Operating income for the second quarter of 2010 was $539.7 million compared to $377.8 million for the second quarter of 2009.  Collectively, the aforementioned changes in revenues, costs and expenses and equity in income of unconsolidated affiliates resulted in the $161.9 million quarter-to-quarter increase in operating income.

Interest expense increased to $179.2 million for the second quarter of 2010 from $171.6 million for the second quarter of 2009.  The $7.6 million quarter-to-quarter increase in interest expense is primarily due to higher average interest rates during the second quarter of 2010 compared to the second quarter of 2009.  Average debt principal outstanding decreased to $13.0 billion during the second quarter of 2010 from $13.1 billion during the second quarter of 2009 reflecting lower average balances outstanding under revolving credit facilities.  Provision for income taxes increased $3.4 million quarter-to-quarter.
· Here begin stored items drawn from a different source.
(* ===== verification/Selection.v ===== *)
(** * Selection: the selection manager of src/script.js

    [selectedIndices] (line 24) is a JS [Set] of numbers.  The operations
    [addToSelection], [removeFromSelection], [clearSelection],
    [toggleItemSelection], [selectAll] and [updateSelectionByBox] (lines
    211-339) are modelled over an interface [IndexSet] of finite sets of
    indices, whose laws are what §4.4 of the specification promises; the
    implementation is stdpp's [gset nat].  The DOM updates the operations
    make ([updateItemSelection], [updateSelectionBar]) are in Marks.v.

    The batch operations read the set with [Array.from(selectedIndices)],
    whose order is the insertion order of the [Set]; they sort the array
    first, and the theorem on batch order below shows that the set alone
    determines what they do, which is why a [gset] (with no insertion
    order) is a faithful model of the selection. *)

From S2P Require Import Prelude Node TreeStore MoveEngine Display.

(** ** The interface of a set of indices *)

Class IndexSet (Sel : Type) := {
  is_empty : Sel;
  is_add : nat -> Sel -> Sel;
  is_del : nat -> Sel -> Sel;
  is_has : nat -> Sel -> bool;
  is_has_empty j : is_has j is_empty = false;
  is_has_add i j s : is_has j (is_add i s) = (bool_decide (j = i) || is_has j s);
  is_has_del i j s : is_has j (is_del i s) = (negb (bool_decide (j = i)) && is_has j s);
  is_ext s1 s2 : (forall j, is_has j s1 = is_has j s2) -> s1 = s2
}.

Section selection_ops.
Context `{IndexSet Sel}.

(** [addToSelection(index)]: [selectedIndices.add(index)]. *)
Definition addToSelection (index : nat) (s : Sel) : Sel := is_add index s.

(** [removeFromSelection(index)]: [selectedIndices.delete(index)]. *)
Definition removeFromSelection (index : nat) (s : Sel) : Sel := is_del index s.

(** [clearSelection()]: [selectedIndices.clear()]. *)
Definition clearSelection (s : Sel) : Sel := is_empty.

(** [toggleItemSelection(index)], lines 327-339. *)
Definition toggleItemSelection (index : nat) (s : Sel) : Sel :=
  if is_has index s then removeFromSelection index s else addToSelection index s.

(** [selectAll()], lines 319-324: [addToSelection] of every position
    [0 .. n-1] of [getCurrentItems()], in order. *)
Definition selectAll (n : nat) (s : Sel) : Sel :=
  foldl (fun s i => addToSelection i s) s (seq 0 n).

(** [updateSelectionByBox], lines 211-245.  [hits] is the result of the
    rectangle test for each [.item] element in document order; its
    position is the [forEach] index the code passes on. *)
Fixpoint box_go (hits : list bool) (ctrl : bool) (k : nat) (s : Sel) : Sel :=
  match hits with
  | [] => s
  | h :: hs =>
      box_go hs ctrl (S k)
        (if h then addToSelection k s
         else if ctrl then s else removeFromSelection k s)
  end.

Definition updateSelectionByBox (hits : list bool) (ctrl : bool) (s : Sel) : Sel :=
  box_go hits ctrl 0 s.

End selection_ops.

(** ** The implementation: [gset nat] *)

#[export] Program Instance gset_IndexSet : IndexSet (gset nat) := {
  is_empty := ∅;
  is_add i s := {[i]} ∪ s;
  is_del i s := s ∖ {[i]};
  is_has j s := bool_decide (j ∈ s)
}.
Next Obligation. intros j. cbv beta. by rewrite bool_decide_eq_false_2 by set_solver. Qed.
Next Obligation.
  intros i j s. cbv beta. apply eq_bool_prop_intro. rewrite orb_True, !bool_decide_spec. set_solver.
Qed.
Next Obligation.
  intros i j s. cbv beta. apply eq_bool_prop_intro.
  rewrite andb_True, negb_True, !bool_decide_spec. set_solver.
Qed.
Next Obligation.
  intros s1 s2 Hs. cbv beta in Hs. apply set_eq. intros j. specialize (Hs j).
  rewrite <- (bool_decide_eq_true (j ∈ s1)), <- (bool_decide_eq_true (j ∈ s2)).
  by rewrite Hs.
Qed.

(** ** Laws of the operations, from the interface *)

Section selection_laws.
Context `{IndexSet Sel}.

Lemma has_addToSelection i j s :
  is_has j (addToSelection i s) = bool_decide (j = i) || is_has j s.
Proof. apply is_has_add. Qed.

Lemma has_removeFromSelection i j s :
  is_has j (removeFromSelection i s) = negb (bool_decide (j = i)) && is_has j s.
Proof. apply is_has_del. Qed.

Lemma has_clearSelection j s : is_has j (clearSelection s) = false.
Proof. apply is_has_empty. Qed.

Lemma has_toggleItemSelection i j s :
  is_has j (toggleItemSelection i s) =
  if bool_decide (j = i) then negb (is_has i s) else is_has j s.
Proof.
  unfold toggleItemSelection.
  destruct (is_has i s) eqn:Hi;
    rewrite ?has_removeFromSelection, ?has_addToSelection;
    case_bool_decide; subst; simpl; by rewrite ?Hi.
Qed.

(** [toggleItemSelection] flips the membership of its index and of no
    other, so toggling twice restores the selection. *)
Theorem toggleItemSelection_involutive i s :
  toggleItemSelection i (toggleItemSelection i s) = s /\
  (forall j, is_has j (toggleItemSelection i s) =
             if bool_decide (j = i) then negb (is_has i s) else is_has j s).
Proof.
  split; [|intros j; apply (has_toggleItemSelection i j s)].
  apply is_ext. intros j. rewrite !has_toggleItemSelection.
  case_bool_decide; subst; [|done]. by rewrite bool_decide_eq_true_2, negb_involutive.
Qed.

Lemma has_selectAll_from n b j s :
  is_has j (foldl (fun s i => addToSelection i s) s (seq b n)) =
  bool_decide (b <= j < b + n) || is_has j s.
Proof.
  revert b s. induction n as [|n IH]; intros b s; simpl.
  - by rewrite bool_decide_eq_false_2 by lia.
  - rewrite IH, has_addToSelection.
    destruct (decide (j = b)) as [->|Hne].
    + rewrite (bool_decide_eq_true_2 (b = b)) by done.
      rewrite (bool_decide_eq_true_2 (b <= b < b + S n)) by lia.
      by destruct (bool_decide _).
    + rewrite (bool_decide_eq_false_2 (j = b)) by done. simpl.
      f_equal. apply bool_decide_ext. lia.
Qed.

Lemma has_selectAll n j s :
  is_has j (selectAll n s) = bool_decide (j < n) || is_has j s.
Proof.
  unfold selectAll. rewrite has_selectAll_from. f_equal. apply bool_decide_ext. lia.
Qed.

Lemma has_box_go hits ctrl k s j :
  is_has j (box_go hits ctrl k s) =
  if bool_decide (k <= j) then
    match hits !! (j - k) with
    | Some true => true
    | Some false => ctrl && is_has j s
    | None => is_has j s
    end
  else is_has j s.
Proof.
  revert k s. induction hits as [|h hs IH]; intros k s; simpl.
  { by case_bool_decide. }
  rewrite IH. destruct (decide (k = j)) as [->|Hne].
  - rewrite bool_decide_eq_false_2 by lia. rewrite bool_decide_eq_true_2 by lia.
    rewrite Nat.sub_diag. simpl. destruct h; [by rewrite has_addToSelection, bool_decide_eq_true_2|].
    destruct ctrl; [done|]. rewrite has_removeFromSelection, bool_decide_eq_true_2; done.
  - assert (Hh : is_has j (if h then addToSelection k s else if ctrl then s
                           else removeFromSelection k s) = is_has j s).
    { destruct h, ctrl;
        rewrite ?has_addToSelection, ?has_removeFromSelection, ?bool_decide_eq_false_2 by done;
        done. }
    rewrite Hh. case_bool_decide; case_bool_decide; try lia; [|done].
    replace (j - k) with (S (j - S k)) by lia. done.
Qed.

Lemma has_updateSelectionByBox hits ctrl s j :
  is_has j (updateSelectionByBox hits ctrl s) =
  match hits !! j with
  | Some true => true
  | Some false => ctrl && is_has j s
  | None => is_has j s
  end.
Proof.
  unfold updateSelectionByBox. rewrite has_box_go, bool_decide_eq_true_2 by lia.
  by rewrite Nat.sub_0_r.
Qed.

(** box selection sets the membership of each element position [j]
    the box tested: a hit adds [j], a miss removes it unless Ctrl is held;
    positions past the elements keep their membership. *)
Theorem updateSelectionByBox_spec hits ctrl s j :
  is_has j (updateSelectionByBox hits ctrl s) =
  match hits !! j with
  | Some true => true
  | Some false => ctrl && is_has j s
  | None => is_has j s
  end.
Proof. apply has_updateSelectionByBox. Qed.

End selection_laws.

(** ** The selection of the browsing view *)

Lemma gset_has_spec j (s : gset nat) : is_has j s = true <-> j ∈ s.
Proof. apply bool_decide_eq_true. Qed.

Lemma sort_desc_perm_eq l1 l2 : l1 ≡ₚ l2 -> sort_desc l1 = sort_desc l2.
Proof.
  intros Hp. unfold sort_desc. apply (Sorted_unique desc_le).
  - apply Sorted_merge_sort, _.
  - apply Sorted_merge_sort, _.
  - by rewrite !merge_sort_Permutation.
Qed.

(** C29: the batch operations see the selection only as a set: two orders of
    [Array.from(selectedIndices)] give the same result for moving the
    selection into a folder, to the parent, along the breadcrumb, and for
    deleting it. *)
Theorem batch_order_irrelevant t p l1 l2 k z b :
  l1 ≡ₚ l2 ->
  moveMultipleItemsToFolder t p l1 k = moveMultipleItemsToFolder t p l2 k /\
  moveMultipleItemsToParent t p l1 = moveMultipleItemsToParent t p l2 /\
  moveMultipleItemsToPath t p l1 z = moveMultipleItemsToPath t p l2 z /\
  deleteSelectedItems t p l1 b = deleteSelectedItems t p l2 b.
Proof.
  intros Hp. unfold moveMultipleItemsToFolder, moveMultipleItemsToParent,
    moveMultipleItemsToPath, deleteSelectedItems.
  rewrite (sort_desc_perm_eq l1 l2 Hp), (Permutation_length Hp). split_and!; try done.
  destruct l1, l2; try done.
  - by apply Permutation_nil_cons in Hp.
  - symmetry in Hp. by apply Permutation_nil_cons in Hp.
Qed.

(** Ctrl+A selects, through the positions [0 .. n-1] of the view, exactly
    the storage indices of the displayed entries: each stored entry of the
    current folder is selected once, whatever the display order. *)
Theorem selectAll_view t p (s : gset nat) :
  selectAll (length (getCurrentItems t p)) s =
  s ∪ list_to_set (t_originalIndex <$> getCurrentItems t p).
Proof.
  rewrite (getCurrentItems_indices t p).
  rewrite <- (length_fmap t_originalIndex (getCurrentItems t p)), (getCurrentItems_indices t p).
  rewrite length_seq. apply set_eq. intros j.
  rewrite <- gset_has_spec, has_selectAll, orb_true_iff, gset_has_spec, bool_decide_eq_true.
  rewrite elem_of_union, elem_of_list_to_set, elem_of_seq. set_solver by lia.
Qed.

(** ** Box selection addresses display positions *)

(** The folder of the specification's display example, stored as
    [[LinkA (3 clicks), FolderX, LinkB (5 clicks)]] and shown as
    [[FolderX, LinkB, LinkA]]. *)
Definition ex_view : list node :=
  [Link "LinkA" "https://a.example" None None (Some 3);
   Folder "FolderX" None (Some []);
   Link "LinkB" "https://b.example" None None (Some 5)].

(** box selection records the document positions of the elements it
    covers, while every handler reads the selection as storage indices: a
    box over the first two elements shown ([FolderX], [LinkB], storage
    indices 1 and 2) selects [{0, 1}], the storage indices of [LinkA] and
    [FolderX]. *)
Theorem updateSelectionByBox_display_positions :
  updateSelectionByBox [true; true; false] false (∅ : gset nat) = {[0; 1]} /\
  (t_originalIndex <$> take 2 (getCurrentItems ex_view [])) = [1; 2] /\
  (fun j => ex_view !! j) <$> [0; 1] =
    [Some (Link "LinkA" "https://a.example" None None (Some 3));
     Some (Folder "FolderX" None (Some []))].
Proof.
  split; [|split; vm_compute; reflexivity].
  apply set_eq. intros j. rewrite <- gset_has_spec, has_updateSelectionByBox.
  rewrite elem_of_union, !elem_of_singleton.
  destruct j as [|[|[|j]]]; simpl; split; try done; intros; try lia; try set_solver.
Qed.

Lemma batch_order_irrelevant_witness :
  [1; 3] ≡ₚ [3; 1] /\
  moveMultipleItemsToFolder ex_tree [] [1; 3] 2 = moveMultipleItemsToFolder ex_tree [] [3; 1] 2.
Proof.
  split; [apply perm_swap|].
  apply (batch_order_irrelevant ex_tree [] [1; 3] [3; 1] 2 0%Z true). apply perm_swap.
Defined.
As a result of items noted in the previous paragraphs, our consolidated net income increased $150.4 million quarter-to-quarter to $354.4 million for the second quarter of 2010 compared to $204.0

 
million for the second quarter of 2009.  Net income attributable to noncontrolling interests was $300.3 million for the second quarter of 2010 compared to $164.9 million for the second quarter of 2009.  Net income attributable to Enterprise GP Holdings increased $15.0 million quarter-to-quarter to $54.1 million for the second quarter of 2010 compared to $39.1 million for the second quarter of 2009.

The following information highlights significant quarter-to-quarter variances in gross operating margin by business segment:

NGL Pipelines & Services.  Gross operating margin from this business segment was $441.0 million for the second quarter of 2010 compared to $363.8 million for the second quarter of 2009, a $77.2 million quarter-to-quarter increase.

Gross operating margin from our natural gas processing and related NGL marketing business was $267.9 million for the second quarter of 2010 compared to $219.4 million for the second quarter of 2009, a $48.5 million quarter-to-quarter increase.  Equity NGL production increased to 125 MBPD during the second quarter of 2010 from 118 MBPD during the second quarter of 2009.  Fee-based natural gas processing volumes were 2,985 MMcf/d for the second quarter of 2010 compared to 2,714 MMcf/d for the second quarter of 2009.  Our NGL marketing activities contributed $25.6 million of the quarter-to-quarter increase in gross operating margin primarily due to increased sales volumes and margins.  During the second quarter of 2010, our NGL marketing activities benefited from a strong propane export market, isomerization demand and regional basis differentials.  Collectively, gross operating margin from the remainder of these business activities increased $22.9 million quarter-to-quarter primarily due to increased equity NGL production and processing margins at our Rocky Mountain natural gas processing plants.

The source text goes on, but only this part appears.